BYU

Abstract by Andrew Jensen

Personal Infomation


Presenter's Name

Andrew Jensen

Degree Level

Undergraduate

Abstract Infomation


Department

Chemistry and Biochemistry

Faculty Advisor

Kenneth Christensen

Title

Analyzing Capillary Morphogenesis Gene protein 2 using Microfluidics

Abstract

Angiogenesis is the process of new blood vessel formation, an essential pathway utilized for tumor progression and some eye diseases. A key part of angiogenesis occurs as endothelial cells respond to growth factors signals and migrate toward the growth factor gradient (chemotaxis). We have recently shown that Capillary Morphogenesis Gene protein 2 (CMG2) mediates this pathway. To monitor this phenomenon in vitro we form a gradient of growth factors using a microfluidic device. Endothelial cells within this gradient migrate toward the growth factors, comparable to in vivo chemotaxis.

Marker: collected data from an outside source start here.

(* ===== verification/Metrics.v ===== *)
(** * Metrics.v: the latency recorder ([src/metrics.rs])

    Two builds of one interface: with the feature the recorder wraps a
    histogram of the [hdrhistogram] crate, which is the class [Histogram];
    without it every operation is a no-op.  [HistogramLaws] states the
    documented behaviour used: a value up to the highest trackable one is
    counted, a larger one is refused. *)

From Stdlib Require Import Ascii.
From stdpp Require Import strings pretty.
From S2P Require Import Prelude.

(** [{:>10}]: right-aligned in ten columns. *)
Fixpoint spaces (n : nat) : string := match n with O => EmptyString | S n => String " "%char (spaces n) end.
Definition right_aligned (w : nat) (s : string) : string := String.append (spaces (w - String.length s)) s.
Definition right10 (z : Z) : string := right_aligned 10 (pretty z).

(** ** With the feature *)

Class Histogram (H : Type) := {
  new_with_bounds : Z -> Z -> Z -> option H;
  hist_record : H -> Z -> result H unit;
  value_at_quantile : H -> Z -> Z;      (* the quantile in thousandths *)
  hist_max : H -> Z;
  hist_len : H -> Z;
  hist_reset : H -> H;
  hist_high : H -> Z                     (* the highest trackable value *)
}.

Class HistogramLaws (H : Type) `{Histogram H} := {
  new_bounds : forall lo hi sig h, new_with_bounds lo hi sig = Some h -> hist_len h = 0 /\ hi <= hist_high h;
  record_ok : forall h v, 0 <= v <= hist_high h ->
    exists h', hist_record h v = Ok h' /\ hist_len h' = hist_len h + 1 /\ hist_high h' = hist_high h;
  record_high : forall h v, hist_high h < v -> hist_record h v = Err tt;
  reset_len : forall h, hist_len (hist_reset h) = 0 /\ hist_high (hist_reset h) = hist_high h
}.

Section metrics.
Context {H : Type} `{Histogram H}.

Record LatencyRecorder : Type := mkRecorder { lr_histogram : H }.

(** [LatencyRecorder::new]: the [expect] panics. *)
Definition recorder_new : option LatencyRecorder :=
  h ← new_with_bounds 1 60000000000 3; Some (mkRecorder h).

(** [record_nanos], and [record] of a duration: a refused value is ignored. *)
Definition record_nanos (r : LatencyRecorder) (nanos : Z) : LatencyRecorder :=
  match hist_record (lr_histogram r) nanos with Ok h => mkRecorder h | Err _ => r end.
Definition record (r : LatencyRecorder) (start now : Z) : LatencyRecorder :=
  record_nanos r (wrap 64 (now - start)).

Definition p50 (r : LatencyRecorder) : Z := value_at_quantile (lr_histogram r) 500.
Definition p90 (r : LatencyRecorder) : Z := value_at_quantile (lr_histogram r) 900.
Definition p99 (r : LatencyRecorder) : Z := value_at_quantile (lr_histogram r) 990.
Definition p999 (r : LatencyRecorder) : Z := value_at_quantile (lr_histogram r) 999.
Definition recorder_max (r : LatencyRecorder) : Z := hist_max (lr_histogram r).
Definition recorder_count (r : LatencyRecorder) : Z := hist_len (lr_histogram r).
Definition reset (r : LatencyRecorder) : LatencyRecorder := mkRecorder (hist_reset (lr_histogram r)).

(** [print_summary]; [mean] is the text of the float [{:>10.0}]. *)
Definition print_summary (r : LatencyRecorder) (mean : string) : list string :=
  ["Latency (ns):";
   String.append "  P50   : " (right10 (p50 r));
   String.append "  P90   : " (right10 (p90 r));
   String.append "  P99   : " (right10 (p99 r));
   String.append "  P99.9 : " (right10 (p999 r));
   String.append "  Max   : " (right10 (recorder_max r));
   String.append "  Mean  : " mean;
   String.append "  Count : " (right10 (recorder_count r))]%string.

(** [impl Debug for LatencyRecorder]. *)
Definition recorder_debug (r : LatencyRecorder) : string :=
  String.append "LatencyRecorder { count: " (String.append (pretty (recorder_count r)) " }").

(** Every recorded duration up to the bound is counted and a longer one is
    dropped, since the last reset. *)
Lemma recorder_counts `{!HistogramLaws H} r0 vs :
  Forall (fun v => 0 <= v) vs ->
  let r := foldl record_nanos (reset r0) vs in
  recorder_count r = Z.of_nat (length (filter (fun v => v <= hist_high (lr_histogram r0)) vs)).
Proof.
  intros Hvs. destruct (reset_len (lr_histogram r0)) as [Hl Hh].
  assert (forall r n, hist_high (lr_histogram r) = hist_high (lr_histogram r0) -> recorder_count r = n ->
            recorder_count (foldl record_nanos r vs) =
            n + Z.of_nat (length (filter (fun v => v <= hist_high (lr_histogram r0)) vs))) as G.
  { clear Hl Hh. induction Hvs as [|v vs Hv _ IH]; intros r n Hr Hn; [simpl; lia|]. cbn [foldl].
    destruct (decide (v <= hist_high (lr_histogram r0))) as [Hle|Hgt].
    - rewrite filter_cons_True by done. unfold record_nanos at 2.
      destruct (record_ok (lr_histogram r) v) as (h' & -> & H1 & H2); [lia|].
      rewrite (IH (mkRecorder h') (n + 1)); [cbn [length]; lia|simpl; lia|].
      unfold recorder_count in *. simpl. lia.
    - rewrite filter_cons_False by done. unfold record_nanos at 2.
      rewrite record_high by lia. by apply IH. }
  simpl. rewrite (G (reset r0) 0); [done|done|exact Hl].
Qed.

End metrics.

(** ** Without the feature *)

Module NoMetrics.

Inductive LatencyRecorder : Type := Recorder.

Definition new : LatencyRecorder := Recorder.
Definition start : unit := tt.
Definition record (r : LatencyRecorder) (_ : unit) : LatencyRecorder := r.
Definition record_nanos (r : LatencyRecorder) (_ : Z) : LatencyRecorder := r.
Definition p50 (r : LatencyRecorder) : Z := 0.
Definition p90 (r : LatencyRecorder) : Z := 0.
Definition p99 (r : LatencyRecorder) : Z := 0.
Definition p999 (r : LatencyRecorder) : Z := 0.
Definition max (r : LatencyRecorder) : Z := 0.
Definition count (r : LatencyRecorder) : Z := 0.
Definition reset (r : LatencyRecorder) : LatencyRecorder := r.
Definition print_summary (r : LatencyRecorder) : list string := [].

End NoMetrics.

Here we report progress identifying the signaling pathway affected by CMG2 using antagonists and other inhibitors. We observed that a common RhoA inhibitor, C3 exoexoenzyme, produces the same migration phenotype as CMG2-/- cells. Similarly, we observe that cells migrate toward another chemoattractant, sphingosine-1-phosphate (S1P), that can bypass RhoA signaling even in the presence of CMG2 antagonists. These data suggest that targeting CMG2 may be a useful target for blocking pathological angiogenesis.